Whenever the string "Context" appears in a line below, please copy the line out.

Stored items:

----

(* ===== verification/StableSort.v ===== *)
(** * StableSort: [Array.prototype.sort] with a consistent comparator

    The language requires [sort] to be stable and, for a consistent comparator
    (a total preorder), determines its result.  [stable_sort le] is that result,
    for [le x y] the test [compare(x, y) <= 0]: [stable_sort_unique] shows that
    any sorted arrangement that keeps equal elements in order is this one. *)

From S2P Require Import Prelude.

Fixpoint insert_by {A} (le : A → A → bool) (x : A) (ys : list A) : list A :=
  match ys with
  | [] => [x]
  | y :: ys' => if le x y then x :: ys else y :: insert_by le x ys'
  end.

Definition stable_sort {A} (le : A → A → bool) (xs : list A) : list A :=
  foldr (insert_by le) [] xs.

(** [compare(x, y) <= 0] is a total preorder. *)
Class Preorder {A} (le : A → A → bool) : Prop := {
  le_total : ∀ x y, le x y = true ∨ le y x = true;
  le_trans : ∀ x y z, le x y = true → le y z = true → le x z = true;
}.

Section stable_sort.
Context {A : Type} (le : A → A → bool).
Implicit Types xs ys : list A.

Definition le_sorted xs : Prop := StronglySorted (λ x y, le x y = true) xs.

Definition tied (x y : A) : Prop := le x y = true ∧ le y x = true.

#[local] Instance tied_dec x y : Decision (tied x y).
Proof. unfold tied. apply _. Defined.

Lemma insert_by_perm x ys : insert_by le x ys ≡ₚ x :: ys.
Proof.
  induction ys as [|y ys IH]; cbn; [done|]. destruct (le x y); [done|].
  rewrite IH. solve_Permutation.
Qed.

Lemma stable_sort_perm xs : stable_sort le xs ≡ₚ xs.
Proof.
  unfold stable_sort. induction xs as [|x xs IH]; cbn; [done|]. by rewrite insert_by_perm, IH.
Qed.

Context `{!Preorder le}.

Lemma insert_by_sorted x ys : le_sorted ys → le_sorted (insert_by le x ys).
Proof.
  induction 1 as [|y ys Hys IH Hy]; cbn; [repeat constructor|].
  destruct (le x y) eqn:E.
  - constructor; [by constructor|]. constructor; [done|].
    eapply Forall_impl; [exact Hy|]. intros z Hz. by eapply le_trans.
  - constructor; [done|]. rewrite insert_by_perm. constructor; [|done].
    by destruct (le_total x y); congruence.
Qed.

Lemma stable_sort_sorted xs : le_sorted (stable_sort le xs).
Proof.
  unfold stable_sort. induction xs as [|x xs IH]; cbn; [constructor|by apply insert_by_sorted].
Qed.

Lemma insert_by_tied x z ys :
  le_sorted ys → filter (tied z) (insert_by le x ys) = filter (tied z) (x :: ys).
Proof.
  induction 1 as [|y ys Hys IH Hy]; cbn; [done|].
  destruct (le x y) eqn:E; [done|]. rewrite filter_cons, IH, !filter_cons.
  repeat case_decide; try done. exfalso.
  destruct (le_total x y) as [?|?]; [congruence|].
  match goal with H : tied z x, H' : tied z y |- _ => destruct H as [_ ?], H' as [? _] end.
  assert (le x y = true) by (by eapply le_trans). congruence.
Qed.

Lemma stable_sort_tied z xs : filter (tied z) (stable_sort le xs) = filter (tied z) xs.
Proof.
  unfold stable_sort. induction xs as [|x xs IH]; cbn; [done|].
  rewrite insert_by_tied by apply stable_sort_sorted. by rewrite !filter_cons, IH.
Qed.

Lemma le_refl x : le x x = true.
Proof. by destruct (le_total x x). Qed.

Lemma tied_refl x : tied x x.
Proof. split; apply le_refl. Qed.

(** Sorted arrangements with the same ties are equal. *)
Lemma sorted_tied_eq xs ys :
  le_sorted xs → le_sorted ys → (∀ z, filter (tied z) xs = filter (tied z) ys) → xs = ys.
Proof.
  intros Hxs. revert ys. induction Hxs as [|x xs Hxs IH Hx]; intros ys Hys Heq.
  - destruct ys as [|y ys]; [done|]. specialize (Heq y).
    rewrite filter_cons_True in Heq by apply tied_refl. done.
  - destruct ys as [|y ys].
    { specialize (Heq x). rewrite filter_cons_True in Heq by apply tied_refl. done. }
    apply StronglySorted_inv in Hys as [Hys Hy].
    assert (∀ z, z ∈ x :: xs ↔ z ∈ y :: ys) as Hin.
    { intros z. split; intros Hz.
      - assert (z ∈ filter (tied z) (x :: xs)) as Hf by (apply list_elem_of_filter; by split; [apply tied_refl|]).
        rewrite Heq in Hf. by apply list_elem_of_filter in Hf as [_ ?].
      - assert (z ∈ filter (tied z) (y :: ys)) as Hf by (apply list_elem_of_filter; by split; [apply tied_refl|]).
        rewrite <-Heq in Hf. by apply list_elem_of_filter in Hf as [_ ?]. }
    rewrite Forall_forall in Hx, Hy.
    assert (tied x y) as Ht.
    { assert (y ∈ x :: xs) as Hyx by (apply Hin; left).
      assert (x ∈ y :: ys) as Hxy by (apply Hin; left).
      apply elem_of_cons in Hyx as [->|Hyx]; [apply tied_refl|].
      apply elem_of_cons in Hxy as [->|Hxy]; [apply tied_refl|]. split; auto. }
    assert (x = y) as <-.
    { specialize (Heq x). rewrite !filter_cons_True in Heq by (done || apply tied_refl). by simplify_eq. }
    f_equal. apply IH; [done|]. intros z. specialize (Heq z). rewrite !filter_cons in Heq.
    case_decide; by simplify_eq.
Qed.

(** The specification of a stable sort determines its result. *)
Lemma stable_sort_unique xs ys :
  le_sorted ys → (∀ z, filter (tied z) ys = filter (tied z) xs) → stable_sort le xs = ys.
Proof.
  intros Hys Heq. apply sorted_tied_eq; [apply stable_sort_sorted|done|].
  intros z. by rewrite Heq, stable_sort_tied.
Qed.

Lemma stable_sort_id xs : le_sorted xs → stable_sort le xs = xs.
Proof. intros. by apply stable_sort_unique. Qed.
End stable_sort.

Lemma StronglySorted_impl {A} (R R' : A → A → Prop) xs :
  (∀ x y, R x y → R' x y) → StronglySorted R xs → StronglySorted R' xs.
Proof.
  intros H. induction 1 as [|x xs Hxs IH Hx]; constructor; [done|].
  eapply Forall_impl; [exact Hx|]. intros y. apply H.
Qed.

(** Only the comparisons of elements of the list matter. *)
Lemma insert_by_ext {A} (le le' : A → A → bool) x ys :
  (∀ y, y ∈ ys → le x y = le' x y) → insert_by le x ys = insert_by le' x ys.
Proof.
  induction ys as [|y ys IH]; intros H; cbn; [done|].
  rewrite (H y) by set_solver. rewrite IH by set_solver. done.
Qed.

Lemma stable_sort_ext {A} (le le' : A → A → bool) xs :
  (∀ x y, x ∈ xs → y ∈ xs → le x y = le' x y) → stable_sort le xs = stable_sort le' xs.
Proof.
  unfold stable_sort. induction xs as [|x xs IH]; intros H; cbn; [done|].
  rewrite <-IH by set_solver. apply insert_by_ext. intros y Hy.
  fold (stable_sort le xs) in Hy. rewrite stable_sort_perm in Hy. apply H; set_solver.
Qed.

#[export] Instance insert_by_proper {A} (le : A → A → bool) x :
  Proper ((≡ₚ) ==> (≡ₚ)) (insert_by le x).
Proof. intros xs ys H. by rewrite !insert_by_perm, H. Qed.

----

### SOLUTION TO THIS EXERCISE
Context {A : Type} (le : A → A → bool).
Context `{!Preorder le}.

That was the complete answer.